**WORK REQUEST:** Locate each line in the records containing "sizeof". Copy it.

**RECORDS FOR THIS EXERCISE:**
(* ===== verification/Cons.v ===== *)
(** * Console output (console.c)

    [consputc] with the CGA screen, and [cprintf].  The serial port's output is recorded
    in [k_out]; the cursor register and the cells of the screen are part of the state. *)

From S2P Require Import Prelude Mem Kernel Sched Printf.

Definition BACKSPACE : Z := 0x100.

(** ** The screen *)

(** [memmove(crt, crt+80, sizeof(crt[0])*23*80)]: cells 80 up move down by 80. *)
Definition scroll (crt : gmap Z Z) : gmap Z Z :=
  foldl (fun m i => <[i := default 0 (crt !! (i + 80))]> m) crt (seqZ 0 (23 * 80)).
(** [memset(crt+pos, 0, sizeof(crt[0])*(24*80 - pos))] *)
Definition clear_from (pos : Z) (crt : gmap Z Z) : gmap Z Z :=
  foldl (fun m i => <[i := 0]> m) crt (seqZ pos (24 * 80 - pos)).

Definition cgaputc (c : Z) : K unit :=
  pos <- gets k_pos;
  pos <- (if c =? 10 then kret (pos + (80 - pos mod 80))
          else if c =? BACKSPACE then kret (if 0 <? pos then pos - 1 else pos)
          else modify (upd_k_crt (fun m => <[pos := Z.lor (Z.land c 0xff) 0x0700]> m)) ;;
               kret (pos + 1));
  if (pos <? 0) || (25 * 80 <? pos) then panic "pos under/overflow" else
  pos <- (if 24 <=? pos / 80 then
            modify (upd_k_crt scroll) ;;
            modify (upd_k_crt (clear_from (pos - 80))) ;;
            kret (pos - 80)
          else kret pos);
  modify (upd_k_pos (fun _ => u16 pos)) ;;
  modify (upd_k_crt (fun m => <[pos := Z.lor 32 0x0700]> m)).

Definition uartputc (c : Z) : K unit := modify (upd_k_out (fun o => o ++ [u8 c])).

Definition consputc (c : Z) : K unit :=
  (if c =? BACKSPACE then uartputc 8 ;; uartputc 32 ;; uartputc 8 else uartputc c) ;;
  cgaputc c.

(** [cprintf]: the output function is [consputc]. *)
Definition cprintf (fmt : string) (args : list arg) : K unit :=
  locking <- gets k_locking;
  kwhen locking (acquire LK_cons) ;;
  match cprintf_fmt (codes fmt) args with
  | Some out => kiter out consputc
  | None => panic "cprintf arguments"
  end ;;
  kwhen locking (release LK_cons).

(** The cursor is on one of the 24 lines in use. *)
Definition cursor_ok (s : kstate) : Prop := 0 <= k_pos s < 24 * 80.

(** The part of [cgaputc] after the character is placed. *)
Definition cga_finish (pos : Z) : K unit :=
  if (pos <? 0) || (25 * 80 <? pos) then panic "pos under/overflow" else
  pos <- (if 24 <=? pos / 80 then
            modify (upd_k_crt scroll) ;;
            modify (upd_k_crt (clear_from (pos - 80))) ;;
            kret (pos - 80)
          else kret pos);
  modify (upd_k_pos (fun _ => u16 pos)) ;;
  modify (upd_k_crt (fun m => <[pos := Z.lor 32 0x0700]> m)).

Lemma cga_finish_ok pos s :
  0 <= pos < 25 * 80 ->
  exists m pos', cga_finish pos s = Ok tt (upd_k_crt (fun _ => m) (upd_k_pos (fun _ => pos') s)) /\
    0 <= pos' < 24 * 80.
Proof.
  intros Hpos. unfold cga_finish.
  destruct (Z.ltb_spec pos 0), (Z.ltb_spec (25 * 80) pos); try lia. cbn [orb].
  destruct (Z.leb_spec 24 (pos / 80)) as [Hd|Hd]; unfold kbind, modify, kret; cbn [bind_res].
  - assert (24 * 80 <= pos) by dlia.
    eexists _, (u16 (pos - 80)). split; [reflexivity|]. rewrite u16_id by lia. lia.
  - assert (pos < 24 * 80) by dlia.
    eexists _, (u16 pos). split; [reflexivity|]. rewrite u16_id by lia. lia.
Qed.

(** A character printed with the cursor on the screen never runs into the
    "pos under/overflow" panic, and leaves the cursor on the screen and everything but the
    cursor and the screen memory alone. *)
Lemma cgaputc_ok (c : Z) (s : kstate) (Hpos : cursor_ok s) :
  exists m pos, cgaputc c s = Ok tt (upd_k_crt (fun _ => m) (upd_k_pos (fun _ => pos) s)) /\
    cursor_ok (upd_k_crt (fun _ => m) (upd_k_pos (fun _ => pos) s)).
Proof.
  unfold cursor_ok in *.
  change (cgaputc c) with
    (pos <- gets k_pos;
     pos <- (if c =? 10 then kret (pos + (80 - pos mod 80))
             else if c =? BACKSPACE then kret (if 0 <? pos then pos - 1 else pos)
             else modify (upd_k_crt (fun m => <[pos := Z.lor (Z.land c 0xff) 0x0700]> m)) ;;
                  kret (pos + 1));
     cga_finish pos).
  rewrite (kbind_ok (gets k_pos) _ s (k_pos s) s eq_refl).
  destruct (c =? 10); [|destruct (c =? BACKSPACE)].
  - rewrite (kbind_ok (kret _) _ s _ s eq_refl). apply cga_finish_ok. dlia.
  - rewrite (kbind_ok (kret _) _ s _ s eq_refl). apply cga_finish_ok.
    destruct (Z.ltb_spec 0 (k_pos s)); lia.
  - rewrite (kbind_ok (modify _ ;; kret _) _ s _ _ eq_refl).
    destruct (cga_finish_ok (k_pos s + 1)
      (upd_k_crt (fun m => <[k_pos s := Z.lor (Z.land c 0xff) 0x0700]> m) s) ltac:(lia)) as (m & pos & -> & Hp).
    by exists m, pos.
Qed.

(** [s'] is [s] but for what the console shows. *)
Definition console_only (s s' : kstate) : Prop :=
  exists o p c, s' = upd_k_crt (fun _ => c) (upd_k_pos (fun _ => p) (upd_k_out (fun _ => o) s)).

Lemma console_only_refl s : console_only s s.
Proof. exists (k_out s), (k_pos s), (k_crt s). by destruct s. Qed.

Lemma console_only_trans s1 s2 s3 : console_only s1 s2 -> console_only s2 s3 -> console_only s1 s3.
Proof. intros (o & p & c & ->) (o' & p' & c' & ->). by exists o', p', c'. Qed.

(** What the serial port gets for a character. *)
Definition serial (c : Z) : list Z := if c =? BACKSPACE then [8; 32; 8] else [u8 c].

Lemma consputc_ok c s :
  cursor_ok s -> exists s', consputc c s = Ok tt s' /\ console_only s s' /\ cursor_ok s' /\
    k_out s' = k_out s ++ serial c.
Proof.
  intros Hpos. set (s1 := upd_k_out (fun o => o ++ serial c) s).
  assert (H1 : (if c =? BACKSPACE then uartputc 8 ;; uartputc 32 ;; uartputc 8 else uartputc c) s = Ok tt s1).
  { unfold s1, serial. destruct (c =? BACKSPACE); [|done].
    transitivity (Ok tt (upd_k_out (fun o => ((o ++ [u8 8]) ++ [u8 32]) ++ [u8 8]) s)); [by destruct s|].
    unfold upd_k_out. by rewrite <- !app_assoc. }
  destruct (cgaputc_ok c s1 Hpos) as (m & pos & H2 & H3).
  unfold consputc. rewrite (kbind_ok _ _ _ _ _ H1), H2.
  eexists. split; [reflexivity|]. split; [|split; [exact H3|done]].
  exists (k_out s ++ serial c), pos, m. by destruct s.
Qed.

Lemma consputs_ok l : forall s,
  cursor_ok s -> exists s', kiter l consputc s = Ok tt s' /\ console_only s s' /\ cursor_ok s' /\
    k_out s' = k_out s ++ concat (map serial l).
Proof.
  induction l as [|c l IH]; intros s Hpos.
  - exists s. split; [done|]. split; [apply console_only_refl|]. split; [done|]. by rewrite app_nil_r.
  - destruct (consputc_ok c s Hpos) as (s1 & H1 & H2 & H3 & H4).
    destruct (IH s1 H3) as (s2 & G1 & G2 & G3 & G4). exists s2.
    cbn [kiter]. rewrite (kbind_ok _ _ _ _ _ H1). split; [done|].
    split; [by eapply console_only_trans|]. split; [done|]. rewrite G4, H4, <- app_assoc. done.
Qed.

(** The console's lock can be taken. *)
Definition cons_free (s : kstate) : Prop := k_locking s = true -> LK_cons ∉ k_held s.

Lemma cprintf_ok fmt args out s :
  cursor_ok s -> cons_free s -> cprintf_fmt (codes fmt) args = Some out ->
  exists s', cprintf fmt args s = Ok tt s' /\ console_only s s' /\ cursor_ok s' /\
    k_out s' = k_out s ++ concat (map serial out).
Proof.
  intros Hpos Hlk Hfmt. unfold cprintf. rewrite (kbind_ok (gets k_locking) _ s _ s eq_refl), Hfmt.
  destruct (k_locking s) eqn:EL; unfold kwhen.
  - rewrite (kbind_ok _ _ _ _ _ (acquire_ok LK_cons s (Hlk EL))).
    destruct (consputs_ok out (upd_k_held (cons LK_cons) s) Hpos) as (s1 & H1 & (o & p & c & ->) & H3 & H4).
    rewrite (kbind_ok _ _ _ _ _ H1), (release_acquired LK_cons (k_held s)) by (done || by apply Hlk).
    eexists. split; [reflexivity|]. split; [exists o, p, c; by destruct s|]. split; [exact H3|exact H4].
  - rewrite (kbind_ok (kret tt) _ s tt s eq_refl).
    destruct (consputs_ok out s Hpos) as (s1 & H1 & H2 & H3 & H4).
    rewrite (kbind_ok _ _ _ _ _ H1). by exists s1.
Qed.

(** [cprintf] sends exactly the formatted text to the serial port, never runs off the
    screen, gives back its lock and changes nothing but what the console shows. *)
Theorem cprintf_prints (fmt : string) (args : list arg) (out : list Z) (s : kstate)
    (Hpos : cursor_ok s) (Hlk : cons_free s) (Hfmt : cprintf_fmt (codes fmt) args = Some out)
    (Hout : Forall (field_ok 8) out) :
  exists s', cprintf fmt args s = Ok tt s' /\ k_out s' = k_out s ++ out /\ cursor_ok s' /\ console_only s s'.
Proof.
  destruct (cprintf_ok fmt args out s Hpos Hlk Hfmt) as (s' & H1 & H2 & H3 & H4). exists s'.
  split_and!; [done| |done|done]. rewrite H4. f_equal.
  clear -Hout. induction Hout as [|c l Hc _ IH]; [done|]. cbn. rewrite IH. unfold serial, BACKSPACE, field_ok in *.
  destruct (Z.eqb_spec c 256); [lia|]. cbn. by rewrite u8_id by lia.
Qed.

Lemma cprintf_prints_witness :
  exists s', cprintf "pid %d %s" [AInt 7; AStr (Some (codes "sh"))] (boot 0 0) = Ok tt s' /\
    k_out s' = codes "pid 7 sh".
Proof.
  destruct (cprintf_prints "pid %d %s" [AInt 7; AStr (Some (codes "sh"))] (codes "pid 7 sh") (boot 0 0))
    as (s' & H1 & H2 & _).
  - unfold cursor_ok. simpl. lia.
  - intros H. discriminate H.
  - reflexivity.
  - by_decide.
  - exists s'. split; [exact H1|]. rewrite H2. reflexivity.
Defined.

**TASK OUTPUT:**
(** [memmove(crt, crt+80, sizeof(crt[0])*23*80)]: cells 80 up move down by 80. *)
(** [memset(crt+pos, 0, sizeof(crt[0])*(24*80 - pos))] *)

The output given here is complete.